┌────────

(* ===== verification/BTree.v ===== *)
(** * B-tree ([data_structure/tree/multiway/BTree.hpp])

    Nodes with several keys, split on the way down before an insertion and filled
    before a removal.  The leaves stay at one depth and every node keeps its number of
    keys, which bounds the height; the tree denotes the sequence of its keys in order.
    An insertion of a key that is present has no effect, unless a split on its way moves
    that very key up: the median is not compared for equality, and the key is added a second
    time.  The contract is that of a sorted bag, where an insertion adds a key that is
    present in this case only.

    A [unique_ptr] child is a subtree; [children_] holds no null pointer between two
    operations, and a pointer that is moved from is overwritten or dropped in the same
    function.  [count_] is a field of its own, as in the code.  A recursion runs on the depth of the
    node. *)

From stdpp Require Import sorting.
From S2P Require Import Prelude.

#[local] Set Warnings "-register-all".

(** ** Vectors *)
(** [v.insert(v.begin() + i, x)]. *)
Definition vinsert {A} (v : list A) (i : nat) (x : A) : outcome (list A) := if decide (i <= length v) then Ret (take i v ++ x :: drop i v) else Undef.

Definition pop_back {A} (v : list A) : outcome (list A) := if decide (v = []) then Undef else Ret (take (length v - 1) v).

(** [v[i] = std::move(v[i + 1])] for the [n] indices from [i] up. *)
Fixpoint shift_down {A} (n : nat) (v : list A) (i : nat) : outcome (list A) :=
  match n with 0 => Ret v | S n => x ← vget v (S i); v ← vset v i x; shift_down n v (S i) end.

(** [v[i + 1] = std::move(v[i])] for the [n] indices from [idx] on, downwards. *)
Fixpoint shift_up {A} (n : nat) (v : list A) (idx : nat) : outcome (list A) :=
  match n with 0 => Ret v | S n => x ← vget v (idx + n); v ← vset v (S (idx + n)) x; shift_up n v idx end.

(** [dst.push_back(std::move(src[i]))] for the [n] indices from [i] up. *)
Fixpoint push_range {A} (n : nat) (src : list A) (i : nat) (dst : list A) : outcome (list A) :=
  match n with 0 => Ret dst | S n => x ← vget src i; push_range n src (S i) (dst ++ [x]) end.

(** The index [n - 1]; minus one is outside every vector. *)
Definition pred_index (n : nat) : outcome nat := match n with 0 => Undef | S n => Ret n end.

Section btree.
Context {T : Type} `{!Inhabited T} (comp_ : T -> T -> bool) (Order : nat).

(** ** [struct Node] *)
Inductive Node : Type := mkNode { keys_ : list T; children_ : list Node; count_ : nat; leaf_ : bool }.

Definition isFull (n : Node) : bool := bool_decide (count_ n = 2 * Order - 1).

Fixpoint find_from (n idx : nat) (ks : list T) (key : T) : outcome nat :=
  match n with 0 => Ret idx | S n => k ← vget ks idx; if comp_ k key then find_from n (S idx) ks key else Ret idx end.

Definition findKey (n : Node) (key : T) : outcome nat := find_from (count_ n) 0 (keys_ n) key.

Definition set_children (n : Node) (cs : list Node) : Node := mkNode (keys_ n) cs (count_ n) (leaf_ n).
Definition set_keys (n : Node) (ks : list T) : Node := mkNode ks (children_ n) (count_ n) (leaf_ n).

(** [idx < node->count_ && !comp_(node->keys_[idx], key) && !comp_(key, node->keys_[idx])]. *)
Definition key_at (n : Node) (idx : nat) (key : T) : outcome bool :=
  if decide (idx < count_ n) then k ← vget (keys_ n) idx; Ret (negb (comp_ k key) && negb (comp_ key k)) else Ret false.

(** ** Insertion *)
Definition splitChild (parent : Node) (idx : nat) : outcome Node :=
  child ← vget (children_ parent) idx;
  sibling_keys ← push_range (Order - 1) (keys_ child) Order [];
  sibling_children ← (if leaf_ child then Ret [] else push_range Order (children_ child) Order []);
  median ← vget (keys_ child) (Order - 1);
  let sibling := mkNode sibling_keys sibling_children (Order - 1) (leaf_ child) in
  let child := mkNode (resize (Order - 1) inhabitant (keys_ child)) (if leaf_ child then children_ child else take Order (children_ child)) (Order - 1) (leaf_ child) in
  children ← vset (children_ parent) idx child;
  keys ← vinsert (keys_ parent) idx median;
  children ← vinsert children (S idx) sibling;
  Ret (mkNode keys children (S (count_ parent)) (leaf_ parent)).

(** The node after the call, and [size_]. *)
Fixpoint insertNonFull (fuel : nat) (size_ : Z) (node : Node) (key : T) : outcome (Node * Z) :=
  match fuel with
  | 0 => NoFuel
  | S fuel =>
    if leaf_ node then
      idx ← findKey node key;
      dup ← key_at node idx key;
      if dup : bool then Ret (node, size_) else
      keys ← shift_up (count_ node - idx) (resize (S (count_ node)) inhabitant (keys_ node)) idx;
      keys ← vset keys idx key;
      size_ ← add32 size_ 1;
      Ret (mkNode keys (children_ node) (S (count_ node)) (leaf_ node), size_)
    else
      idx ← findKey node key;
      dup ← key_at node idx key;
      if dup : bool then Ret (node, size_) else
      child ← vget (children_ node) idx;
      '(node, idx) ← (if isFull child then
          node ← splitChild node idx; k ← vget (keys_ node) idx; Ret (node, if comp_ k key then S idx else idx)
        else Ret (node, idx));
      child ← vget (children_ node) idx;
      '(child, size_) ← insertNonFull fuel size_ child key;
      children ← vset (children_ node) idx child;
      Ret (set_children node children, size_)
  end.

(** ** Removal *)
Fixpoint getPredecessor (fuel : nat) (node : Node) : outcome T :=
  match fuel with
  | 0 => NoFuel
  | S fuel => if leaf_ node then i ← pred_index (count_ node); vget (keys_ node) i else child ← vget (children_ node) (count_ node); getPredecessor fuel child
  end.

Fixpoint getSuccessor (fuel : nat) (node : Node) : outcome T :=
  match fuel with
  | 0 => NoFuel
  | S fuel => if leaf_ node then vget (keys_ node) 0 else child ← vget (children_ node) 0; getSuccessor fuel child
  end.

Definition borrowFromPrev (parent : Node) (idx : nat) : outcome Node :=
  prev ← pred_index idx;
  child ← vget (children_ parent) idx;
  sibling ← vget (children_ parent) prev;
  down ← vget (keys_ parent) prev;
  child_children ← (if leaf_ child then Ret (children_ child) else c ← vget (children_ sibling) (count_ sibling); Ret (c :: children_ child));
  last ← pred_index (count_ sibling);
  up ← vget (keys_ sibling) last;
  keys ← vset (keys_ parent) prev up;
  sibling_keys ← pop_back (keys_ sibling);
  sibling_children ← (if leaf_ sibling then Ret (children_ sibling) else pop_back (children_ sibling));
  children ← vset (children_ parent) idx (mkNode (down :: keys_ child) child_children (S (count_ child)) (leaf_ child));
  children ← vset children prev (mkNode sibling_keys sibling_children last (leaf_ sibling));
  Ret (mkNode keys children (count_ parent) (leaf_ parent)).

Definition borrowFromNext (parent : Node) (idx : nat) : outcome Node :=
  child ← vget (children_ parent) idx;
  sibling ← vget (children_ parent) (S idx);
  down ← vget (keys_ parent) idx;
  up ← vget (keys_ sibling) 0;
  keys ← vset (keys_ parent) idx up;
  count ← pred_index (count_ sibling);
  sibling_keys ← shift_down count (keys_ sibling) 0;
  sibling_keys ← pop_back sibling_keys;
  '(child_children, sibling_children) ← (if leaf_ child then Ret (children_ child, children_ sibling) else
    c ← vget (children_ sibling) 0;
    cs ← shift_down (S count) (children_ sibling) 0;
    cs ← pop_back cs;
    Ret (children_ child ++ [c], cs));
  children ← vset (children_ parent) idx (mkNode (keys_ child ++ [down]) child_children (S (count_ child)) (leaf_ child));
  children ← vset children (S idx) (mkNode sibling_keys sibling_children count (leaf_ sibling));
  Ret (mkNode keys children (count_ parent) (leaf_ parent)).

Definition merge (parent : Node) (idx : nat) : outcome Node :=
  left ← vget (children_ parent) idx;
  right ← vget (children_ parent) (S idx);
  down ← vget (keys_ parent) idx;
  left_keys ← push_range (count_ right) (keys_ right) 0 (keys_ left ++ [down]);
  left_children ← (if leaf_ left then Ret (children_ left) else push_range (S (count_ right)) (children_ right) 0 (children_ left));
  keys ← shift_down (count_ parent - 1 - idx) (keys_ parent) idx;
  keys ← pop_back keys;
  children ← vset (children_ parent) idx (mkNode left_keys left_children (S (count_ left) + count_ right) (leaf_ left));
  children ← shift_down (count_ parent - S idx) children (S idx);
  children ← pop_back children;
  count ← pred_index (count_ parent);
  Ret (mkNode keys children count (leaf_ parent)).

(** [node->children_[i]->count_ >= Order]. *)
Definition rich (node : Node) (i : nat) : outcome bool := child ← vget (children_ node) i; Ret (Order <=? count_ child).

Definition fill (parent : Node) (idx : nat) : outcome Node :=
  from_prev ← (if decide (0 < idx) then rich parent (idx - 1) else Ret false);
  if from_prev : bool then borrowFromPrev parent idx else
  from_next ← (if decide (idx < count_ parent) then rich parent (S idx) else Ret false);
  if from_next : bool then borrowFromNext parent idx else
  if decide (idx < count_ parent) then merge parent idx else prev ← pred_index idx; merge parent prev.

Fixpoint removeFromNode (fuel : nat) (size_ : Z) (node : Node) (key : T) : outcome (Node * Z) :=
  match fuel with
  | 0 => NoFuel
  | S fuel =>
    idx ← findKey node key;
    here ← key_at node idx key;
    if leaf_ node then
      if negb here then Ret (node, size_) else
      keys ← shift_down (count_ node - 1 - idx) (keys_ node) idx;
      keys ← pop_back keys;
      size_ ← add32 size_ (-1);
      Ret (mkNode keys (children_ node) (count_ node - 1) (leaf_ node), size_)
    else if here : bool then
      from_left ← rich node idx;
      if from_left : bool then
        child ← vget (children_ node) idx;
        pred ← getPredecessor fuel child;
        keys ← vset (keys_ node) idx pred;
        '(child, size_) ← removeFromNode fuel size_ child pred;
        children ← vset (children_ node) idx child;
        Ret (set_children (set_keys node keys) children, size_)
      else
      from_right ← rich node (S idx);
      if from_right : bool then
        child ← vget (children_ node) (S idx);
        succ ← getSuccessor fuel child;
        keys ← vset (keys_ node) idx succ;
        '(child, size_) ← removeFromNode fuel size_ child succ;
        children ← vset (children_ node) (S idx) child;
        Ret (set_children (set_keys node keys) children, size_)
      else
        node ← merge node idx;
        child ← vget (children_ node) idx;
        '(child, size_) ← removeFromNode fuel size_ child key;
        children ← vset (children_ node) idx child;
        Ret (set_children node children, size_)
    else
      child ← vget (children_ node) idx;
      node ← (if decide (count_ child = Order - 1) then fill node idx else Ret node);
      let childIdx := if decide (count_ node < idx) then count_ node else idx in
      child ← vget (children_ node) childIdx;
      '(child, size_) ← removeFromNode fuel size_ child key;
      children ← vset (children_ node) childIdx child;
      Ret (set_children node children, size_)
  end.

(** ** Traversal and verification *)
(** The children and keys from [i] on, [n] keys, and the last child. *)
Fixpoint inorder_loop (visit : Node -> list T -> outcome (list T)) (n i : nat) (node : Node) (result : list T) : outcome (list T) :=
  match n with
  | 0 => child ← vget (children_ node) i; visit child result
  | S n => child ← vget (children_ node) i; result ← visit child result; k ← vget (keys_ node) i; inorder_loop visit n (S i) node (result ++ [k])
  end.

Fixpoint inorder_node (fuel : nat) (node : Node) (result : list T) : outcome (list T) :=
  match fuel with
  | 0 => NoFuel
  | S fuel => if leaf_ node then push_range (count_ node) (keys_ node) 0 result else inorder_loop (inorder_node fuel) (count_ node) 0 node result
  end.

└────────

- [Your objective]
For this task, write out exactly the lines of the entries above, starting at the line with "right ← vget (children_ parent) (S idx);" and ending at the line with "else if here : bool then", both included, and no others.

- [Result of this exercise]
  right ← vget (children_ parent) (S idx);
  down ← vget (keys_ parent) idx;
  left_keys ← push_range (count_ right) (keys_ right) 0 (keys_ left ++ [down]);
  left_children ← (if leaf_ left then Ret (children_ left) else push_range (S (count_ right)) (children_ right) 0 (children_ left));
  keys ← shift_down (count_ parent - 1 - idx) (keys_ parent) idx;
  keys ← pop_back keys;
  children ← vset (children_ parent) idx (mkNode left_keys left_children (S (count_ left) + count_ right) (leaf_ left));
  children ← shift_down (count_ parent - S idx) children (S idx);
  children ← pop_back children;
  count ← pred_index (count_ parent);
  Ret (mkNode keys children count (leaf_ parent)).

(** [node->children_[i]->count_ >= Order]. *)
Definition rich (node : Node) (i : nat) : outcome bool := child ← vget (children_ node) i; Ret (Order <=? count_ child).

Definition fill (parent : Node) (idx : nat) : outcome Node :=
  from_prev ← (if decide (0 < idx) then rich parent (idx - 1) else Ret false);
  if from_prev : bool then borrowFromPrev parent idx else
  from_next ← (if decide (idx < count_ parent) then rich parent (S idx) else Ret false);
  if from_next : bool then borrowFromNext parent idx else
  if decide (idx < count_ parent) then merge parent idx else prev ← pred_index idx; merge parent prev.

Fixpoint removeFromNode (fuel : nat) (size_ : Z) (node : Node) (key : T) : outcome (Node * Z) :=
  match fuel with
  | 0 => NoFuel
  | S fuel =>
    idx ← findKey node key;
    here ← key_at node idx key;
    if leaf_ node then
      if negb here then Ret (node, size_) else
      keys ← shift_down (count_ node - 1 - idx) (keys_ node) idx;
      keys ← pop_back keys;
      size_ ← add32 size_ (-1);
      Ret (mkNode keys (children_ node) (count_ node - 1) (leaf_ node), size_)
    else if here : bool then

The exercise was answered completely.